Les Locataires-fantômes E.25/30

  

Saucisse Donut

Michel Alesi était en patrouille dans le centre de Montpellier, ce soir-là : Cours Gambetta-Figuerolles, c’était son secteur. Il tournait dans une voiture banalisée avec un collègue. Seule la petite antenne à l’arrière du toit, pouvait les faire repérer, mais seulement des initiés. L’avantage de la nuit, c’était que tous les chats étaient gris, et les poulets aussi… Ils tournaient inlassablement, scrutant les terrasses des cafés ou le marché finissant de Plan Cabane. Ils avaient repéré des dealers qui faisaient leurs trafics discrètement sur le trottoir : certains étant aussi des indics, pas question de les arrêter ni même d’interrompre le business, au grand dam des riverains.

Ils roulaient sans se presser sur le Cours quand Michel Alesi accrocha une silhouette. Chasseur à l’affut, il se concentra quelques instants, la physionomie du type lui rappelant quelqu’un qu’il avait vraisemblablement déjà vu. La voiture longeait le gars qui sur le trottoir avançait rapidement en direction de l’église, quand, Bingo ! Ça lui revint en mémoire ! Il pouvait même relire mentalement son dossier : il s’agissait du cafard à problèmes de Karim Aldi, du Locat Immo France.

Allait-il faire ses emplettes de janvier ? Les deux policiers en civil n’allaient pas tarder à le savoir, les abords de l’église St Denis étant occupée par les dealers albanais toujours vaillant, qu’importaient l’heure et la météo.

La voiture avait commencé à ralentir, gênant la circulation. Du coup, Michel Alesi fut obligé de descendre du véhicule, laissant son collègue trouver une solution pour la garer. De derrière un poteau, les yeux aguerris du policier ne lâchèrent pas sa proie. La silhouette du jeune homme avait sensiblement ralenti, ce qui présageait bien qu’il venait au réapprovisionnement. Cependant, Alesi devait attendre que son collègue revienne, (ne jamais intervenir seul était la procédure), et il fallait qu’il arrive vite, car ils pourraient faire un flag, indubitablement.

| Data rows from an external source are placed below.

(* ===== verification/AppTheorems.v ===== *)
(** * Theorems: applications over the finalized order

    However the finalized output is polled while it grows, every application
    sees its events once and in the finalized order. *)

From S2P Require Import Prelude Types Lace Bytes Crypto Samples Runtime PorTypes FinalOutput.
From S2P Require Import Admission AdmissionFacts Authorization App.
From stdpp Require Import options.

Import AppRuntime AppEventExtractor.

(** ** Events up to the anchor of their poll *)

Definition unanchored (e : AppEvent) : AppEvent :=
  mkAppEvent (event_id e) (event_app e) (event_type e) (event_payload e) (event_submitter e)
    (ordered_index e) (event_block_hash e) (event_deploy_signature e) [].
Definition same_event (e e' : AppEvent) : Prop := unanchored e = unanchored e'.

#[export] Instance same_event_equivalence : Equivalence same_event.
Proof. split; repeat intro; unfold same_event in *; congruence. Qed.
Lemma same_event_id e e' : same_event e e' → event_id e = event_id e'.
Proof. by intros [=]. Qed.
Lemma same_event_app e e' : same_event e e' → event_app e = event_app e'.
Proof. by intros [=]. Qed.
Lemma same_event_index e e' : same_event e e' → ordered_index e = ordered_index e'.
Proof. by intros [=]. Qed.

(** Applications that do not act on the anchor of a poll, as states that differ
    in it only. *)
Class AnchorBlind `{CordialApp} := {
  app_sim : relation app_state;
  app_sim_equivalence :: Equivalence app_sim;
  validate_sim s s' e e' : app_sim s s' → same_event e e' → validate s e = validate s' e';
  apply_sim s s' e e' : app_sim s s' → same_event e e' → app_sim (apply s e).2 (apply s' e').2;
  apply_ok_sim s s' e e' : app_sim s s' → same_event e e' →
    is_ok (apply s e).1 = is_ok (apply s' e').1
}.

(** ** The specification *)

(** What an event does to an application. *)
Definition play `{CordialApp} (s : app_state) (e : AppEvent) : app_state :=
  match validate s e with Ok _ => (apply s e).2 | Err _ => s end.

(** No event that the application validates fails to apply when they are
    replayed one after the other. *)
Fixpoint applies `{CordialApp} (s : app_state) (events : list AppEvent) : Prop :=
  match events with
  | [] => True
  | e :: events =>
    (is_ok (validate s e) = true → is_ok (apply s e).1 = true) ∧ applies (play s e) events
  end.
Lemma applies_at `{CordialApp} s l e k :
  applies s (l ++ e :: k) → is_ok (validate (foldl play s l) e) = true →
  is_ok (apply (foldl play s l) e).1 = true.
Proof. revert s. induction l as [|x l IH]; intros s; [by intros [H0 _]|]. intros [_ Ha]. by apply IH. Qed.

(** A poll: the output and the messages of its blocks. *)
Abbreviation poll := (OrderedFinalizedOutput.t * list BlockTranslation.BlockMessage)%type.

Section apps.
Context `{CA : CordialApp} `{Display AppError}.
Implicit Types (r : AppRuntime.t) (e : AppEvent).

(** Registers the applications with a new runtime. *)
Definition registered (apps : list app_state) : AppRuntime.t :=
  foldl (λ r app, (register_app r app).2) new apps.

Section follow.
Context `{AppEventEnvelope.SerdeJson} `{HexCrate} `{Sha256}.

(** Hands the events of every poll to the runtime; a poll whose extraction
    fails hands over nothing. *)
Definition handle (start : N) r (p : poll) : AppRuntime.t :=
  match AppEventPipeline.extract_app_events_from_blocks p.1 p.2 start with
  | Ok extraction => (process_events r (AppEventPipeline.events extraction)).2
  | Err _ => r
  end.
Definition follow r (start : N) (polls : list poll) : AppRuntime.t :=
  foldl (handle start) r polls.
End follow.

(** *** One event *)

Lemma deliver_play s e : (deliver s e).2 = play s e.
Proof. unfold deliver, play. destruct (validate s e); [|done]. by destruct (apply s e). Qed.
Lemma deliver_Ok s e :
  (is_ok (validate s e) = true → is_ok (apply s e).1 = true) →
  ∃ x, deliver s e = (Ok x, play s e) ∧ receipt_app x = event_app e ∧ receipt_event x = event_id e.
Proof.
  unfold deliver, play. destruct (validate s e) as [u|err]; [|intros _; by eexists].
  intros Ha. specialize (Ha eq_refl). destruct (apply s e) as [[x|err] s']; [by eexists|done].
Qed.
Lemma deliver_receipt s e x :
  (deliver s e).1 = Ok x → receipt_app x = event_app e ∧ receipt_event x = event_id e.
Proof.
  unfold deliver. destruct (validate s e) as [u|err]; [|by intros [= <-]].
  destruct (apply s e) as [[y|err] s']; [by intros [= <-]|done].
Qed.

(** The outcomes of an event: nothing happens, or its application changes and a
    receipt is recorded, or is not. *)
Lemma process_event_cases r e :
  (event_id e ∈ processed_event_ids r ∨ apps r !! event_app e = None) ∧ (process_event r e).2 = r ∨
  ∃ s, event_id e ∉ processed_event_ids r ∧ apps r !! event_app e = Some s ∧
    let r' := set_apps r (<[event_app e := play s e]> (apps r)) in
    (process_event r e).2 = match (deliver s e).1 with
      | Ok receipt => record_processed_event r' e receipt
      | Err _ => r'
      end.
Proof.
  unfold process_event. case_decide as Hp; [left; by split; [left|]|].
  destruct (apps r !! event_app e) as [s|] eqn:Es; [|left; by split; [right|]].
  right. exists s. rewrite <-deliver_play. split_and!; [done..|]. by destruct (deliver s e) as [[]].
Qed.
Lemma process_events_cons r e events :
  (process_events r (e :: events)).2 = (process_events (process_event r e).2 events).2.
Proof.
  cbn [process_events]. destruct (process_event r e) as [x r1]. cbn [snd].
  by destruct (process_events r1 events).
Qed.

(** *** The recorded receipts *)

Record tidy r : Prop := {
  tidy_once : NoDup (receipt_order r);
  tidy_ids id : id ∈ receipt_order r → id ∈ processed_event_ids r;
  tidy_receipts id : id ∈ receipt_order r → is_Some (receipts_by_id r !! id)
}.

Lemma record_tidy r e x :
  tidy r → event_id e ∉ processed_event_ids r →
  tidy (record_processed_event r e x) ∧ receipts (record_processed_event r e x) = receipts r ++ [x].
Proof.
  intros [Hnd Hids Hrec] Hn. assert (event_id e ∉ receipt_order r) as Hno by auto. split; [split|].
  - cbn. apply NoDup_app. split_and!; [done| |by apply NoDup_singleton].
    by intros id Hid ->%list_elem_of_singleton.
  - cbn. intros id [?| ->%list_elem_of_singleton]%elem_of_app; set_solver.
  - cbn. intros id [?| ->%list_elem_of_singleton]%elem_of_app; [|rewrite lookup_insert_eq; by eexists].
    destruct (decide (id = event_id e)) as [->|]; [done|]. rewrite lookup_insert_ne by done. auto.
  - unfold receipts. cbn. rewrite omap_app. cbn. rewrite lookup_insert_eq. f_equal.
    clear Hnd Hids Hrec. induction (receipt_order r) as [|id l IH]; [done|]. cbn.
    rewrite lookup_insert_ne by (intros <-; apply Hno; by left). rewrite IH by (intros ?; apply Hno; by right).
    done.
Qed.
Lemma process_event_tidy r e : tidy r → tidy (process_event r e).2.
Proof.
  intros Ht. destruct (process_event_cases r e) as [[_ ->]|(s & Hn & _ & ->)]; [done|].
  assert (tidy (set_apps r (<[event_app e := play s e]> (apps r)))) as Ht' by (by destruct Ht).
  destruct (deliver s e).1; [|done]. by apply record_tidy.
Qed.

(** *** The replay of the applications [A], which never fail

    What other applications do, and whether they fail, is not seen by them. *)

Section replay.
Context `{AB : !AnchorBlind}.
Context (r0 : AppRuntime.t) (A : gset AppId) (all : list AppEvent)
  (Hdistinct : NoDup (event_id <$> all))
  (HA : ∀ a, a ∈ A → ∃ s0, apps r0 !! a = Some s0 ∧ applies s0 (filter (λ e, event_app e = a) all)).
#[local] Set Default Proof Using "All".

Definition theirs : list AppEvent → list AppEvent := filter (λ e, event_app e ∈ A).

(** The first [n] of their events were replayed. *)
Record replayed (n : nat) r : Prop := {
  replayed_tidy : tidy r;
  replayed_apps a s0 : a ∈ A → apps r0 !! a = Some s0 → ∃ s, apps r !! a = Some s ∧
    app_sim (foldl play s0 (filter (λ e, event_app e = a) (take n (theirs all)))) s;
  replayed_receipts : receipt_event <$> filter (λ x, receipt_app x ∈ A) (receipts r) =
    event_id <$> take n (theirs all);
  replayed_ids i e : theirs all !! i = Some e → event_id e ∈ processed_event_ids r ↔ i < n
}.

Lemma theirs_in i e : theirs all !! i = Some e → event_app e ∈ A ∧ e ∈ all.
Proof. intros H0%list_elem_of_lookup_2. by apply list_elem_of_filter in H0. Qed.
Lemma same_id e e' : e ∈ all → e' ∈ all → event_id e = event_id e' → e = e'.
Proof.
  intros [i Hi]%list_elem_of_lookup [j Hj]%list_elem_of_lookup E.
  assert (i = j) as ->; [|congruence]. eapply (NoDup_lookup (event_id <$> all)); [done|..];
    rewrite list_lookup_fmap; [by rewrite Hi|]. rewrite Hj. cbn. by rewrite E.
Qed.

(** An event of another application. *)
Lemma replay_other n r e e' :
  e ∈ all → event_app e ∉ A → same_event e e' → replayed n r → replayed n (process_event r e').2.
Proof.
  intros He Ha Hs [Ht Happs Hrec Hids]. rewrite (same_event_app _ _ Hs) in Ha.
  split; [by apply process_event_tidy|..];
    destruct (process_event_cases r e') as [[_ ->]|(s & Hn & Es & ->)]; try done.
  - intros a s0 HaA Hs0. destruct (Happs a s0 HaA Hs0) as (s1 & Hs1 & Hsim). exists s1. split; [|done].
    assert ((<[event_app e' := play s e']> (apps r)) !! a = Some s1) as Hl
      by (rewrite lookup_insert_ne; [done|]; by intros <-).
    by destruct (deliver s e').1.
  - destruct (deliver s e').1 as [x|err] eqn:Ed; [|done]. apply deliver_receipt in Ed as [Ex _].
    assert (tidy (set_apps r (<[event_app e' := play s e']> (apps r)))) as Ht' by (by destruct Ht).
    destruct (record_tidy _ e' x Ht' Hn) as [_ ->]. rewrite filter_app, filter_cons_False, app_nil_r by congruence.
    exact Hrec.
  - intros i x Hx. destruct (theirs_in i x Hx) as [HxA Hin]. rewrite <-(Hids i x Hx).
    destruct (deliver s e').1 as [y|err]; [|done]. cbn. rewrite elem_of_union, elem_of_singleton.
    split; [|by right]. intros [E|?]; [|done]. rewrite <-(same_event_id _ _ Hs) in E.
    apply same_id in E as ->; [|done..]. by rewrite (same_event_app _ _ Hs) in HxA.
Qed.

Lemma play_sim s s' e e' : app_sim s s' → same_event e e' → app_sim (play s e) (play s' e').
Proof.
  intros Hs He. unfold play. rewrite (validate_sim _ _ _ _ Hs He).
  destruct (validate s' e'); [by apply apply_sim|done].
Qed.

Lemma their_place pre e post (n := length (theirs pre)) :
  all = pre ++ e :: post → event_app e ∈ A →
  take n (theirs all) = theirs pre ∧ theirs all !! n = Some e ∧
  take (S n) (theirs all) = theirs pre ++ [e].
Proof.
  intros Eall Ha. assert (theirs all = theirs pre ++ e :: theirs post) as E.
  { rewrite Eall. unfold theirs. by rewrite filter_app, filter_cons_True. }
  assert (take n (theirs all) = theirs pre) as Etake by (unfold n; by rewrite E, take_app_length).
  assert (theirs all !! n = Some e) as Hn by (unfold n; rewrite E; by apply list_lookup_middle).
  split_and!; [done..|]. by rewrite (take_S_r _ _ _ Hn), Etake.
Qed.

Le lieutenant Jérôme Sanchez rejoignit son supérieur, il avait trouvé une place sur le trottoir, pas d’autres choix. Ils attendaient les yeux fixés attentivement sur le jeune homme et sur ses gestes. Gestes qu’il avait rares, d’ailleurs. Il faisait tout pour ne pas susciter d’attention particulière. Il se mit à discuter avec un des gars pendant que les chouffes scrutaient nerveusement les alentours tels des périscopes. Les deux hommes en planque attendaient que les bras s’allongent, que les mains se déploient et attrapent quelque chose. L’obscurité n’arrangeait pas la visibilité, mais leur permettait une relative tranquillité. Les deux chouffes s’étaient placés carrément sous les lampadaires qui illuminaient la rue, rendant leur arrestation aléatoire. De toute façon, ce n’était pas ces deux-là qui intéressaient nos flics, mais le jeune Enzo Galion.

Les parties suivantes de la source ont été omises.